Com os seus esforços, faria a carroça andar, não importando se estava numa
subida ou numa ladeira. Atrás de si, moveria tudo, menos alcançar a
cenoura.Todos os esforços do asno para comer a cenoura fazem avançar o veículo
inteiro, incluindo a cenoura, que se mantém à mesma distância do asno. Imagino
o momento em que o asno esteja com uma fome daquelas, a carroça desembestada
pelas ruas, o carroceiro se segurando para não ser jogado fora.
Fora
sim uma idéia muito engenhosa esta a do carroceiro. Um modo inteligente que
encontrara de seu asno não mais empacar. Algo tinha de ser feito, tivera esta
idéia.
Imagino
se este carroceiro não tenha tido esta idéia devido às atitudes de seu asno de
estar empacando sempre em momentos impróprios. Aliás, o seu asno era muito
trabalhador, muito pouco tinha de chicoteá-lo para andar mais depressa, para
subir as ladeiras. Jamais ele tinha perdido os seus fretes, entregou-lhes
sempre no tempo e hora devidos.
Imagino
se este carroceiro, ao invés de suscitar o desejo do asno de comer a cenoura,
tenha tido esta idéia para suscitar nos homens algo que eles mesmos se negavam
de pés juntos a aceitar, a admitir, enfim, a assumir. Ele, o carroceiro, com
toda a sua simplicidade, humildade, tinha já descoberto, de início,
parecendo-lhe algo sobremodo absurdo, julgando até que houvesse perdido os
freios nalguma rua ou ladeira da cidade, julgando ter perdido o juízo, mas o
tempo mostrara-lhe que não. O tempo mostrara-lhe que estava mais que certo.
Aliás, sentiu-se o mais orgulhoso dos homens, um carroceiro simples e humilde
descobrira uma das maiores verdades do mundo, quando existem homens
importantes, doutores, cientistas, estes que se julgam os deuses da humanidade,
nem de longe pensaram a respeito.
Sendo
assim, tinha de suscitar nos homens o questionamento desta verdade, fazer-lhes
espremer os miolos. Óbvio que os homens, tendo também percebido a verdade,
alguns a tenha aceite, não sem angústia e desespero, não iriam dizer que ele, o
carroceiro, tinha sido o mentor intelectual desta verdade, tinha ele sido o responsável
por lhes mostrá-la. Se alguém tivesse de ser indicado como quem a descobriu,
encontrariam um cientista famoso, um filósofo do momento, alguém de
importância.
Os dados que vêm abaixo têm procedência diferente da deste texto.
(* ===== verification/Contract.v ===== *)
(** * Contracts ([contracts/*/src/lib.rs]) and the host they run on

    A contract is a program over the host functions it imports.  Its local
    buffers live in its linear memory; here a call carries the bytes of the
    buffers it hands to the host and gets back the bytes the host leaves there.
    [run] executes a program on an execution context.  [ContractHost] lays the
    buffers out in memory and makes the host calls of the engine; the two agree,
    so that what is proved of a program holds of a contract the engine
    executes. *)

From S2P Require Import Prelude Primitives RustStr Vm.

(** ** Host calls with their buffers *)

Inductive Op :=
  | OpRead (key : bytes) (max : nat)
  | OpWrite (key value : bytes)
  | OpCallerAddress
  | OpCaller
  | OpEmit (data : bytes)
  | OpGas (amount : Z)
  | OpNumber
  | OpTimestamp.

(** What a call answers: its result, and the buffer it was given to fill. *)
Abbreviation Answer := (Z * bytes)%type.

Inductive Prog (A : Type) : Type :=
  | Ret (a : A)
  | Exit (code : Z)
  | Call (o : Op) (k : Answer → Prog A).
Arguments Ret {A}.
Arguments Exit {A}.
Arguments Call {A}.

#[global] Instance Prog_ret : MRet Prog := @Ret.
#[global] Instance Prog_bind : MBind Prog := λ A B f,
  fix go p := match p with
              | Ret a => f a
              | Exit code => Exit code
              | Call o k => Call o (λ r, go (k r))
              end.

Module Op.

(** The gas of a call; a write to a new key costs more. *)
Definition cost (o : Op) (st : gmap bytes bytes) : Z :=
  match o with
  | OpRead _ _ => Gas.STORAGE_READ
  | OpWrite key _ => if bool_decide (is_Some (st !! key)) then Gas.STORAGE_WRITE else Gas.STORAGE_WRITE_NEW
  | OpEmit data => wrap 64 (Gas.LOG_BASE + Gas.LOG_PER_BYTE * wrap 64 (blen data))
  | OpGas amount => wrap 64 amount
  | OpCallerAddress | OpCaller | OpNumber | OpTimestamp => Gas.HOST_CALL_BASE
  end.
Humilhante um carroceiro ser o descobridor de uma verdade. Existem
homens próprios para as descobertas. Não estava ele preocupado em figurar nos
anais da história como quem fizera os homens assumir a realidade da vida
humana.
Os
homens corremos atrás de um possível que nosso próprio trajeto faz aparecer,
que não passa de nosso trajeto e, por isso mesmo, define-se como fora de
alcance. Corremos rumo a nós mesmos, e somos, por tal razão, o ser que jamais
pode se alcançar.
Quem
sabe o carroceiro com a sua atitude de colocar um varal, com uma cenoura
dependurada, à frente de sua carroça, não tenha tido a idéia de fazer com que o
seu asno não mais empacasse, tornasse-se um asno eficiente, e sim mostrar aos
homens que todas as suas empáfias e orgulhos, mostrando com sorrisos e alegrias
os bens materiais mais sofisticados, os saldos bancários bem rechonchudos, não
tinham o menor sentido, pois que os homens somos o ser que jamais pode se
alcançar.
Se
fora esta a sua verdadeira intenção, não se sabe, pois não dissera, quem sabe
até para evitar situações mais constrangedoras. Sem dúvida, causar-lhe-ia
muitos contratempos. Não que ninguém fosse aceitar ter sido ele quem mostrara
esta verdade, poderia ter sido qualquer um, mas esta verdade, com certeza, iria
insatisfazer a todos, iria deixar os homens revoltados, alguns suicídios e
loucuras. Seria ele crucificado por causa disso. Enfim, os homens não estão
preparados para verdade alguma.
O
fato é que a carroça com o varal, uma cenoura dependurada, à frente dela,
continua pelas ruas da cidade.
[1]
Em princípio, o conto fora intitulado Cofiando o bigode e atitudes. Depois
intitulei-o Lúcifer Pernóstico, passando a escrever um romance com este título.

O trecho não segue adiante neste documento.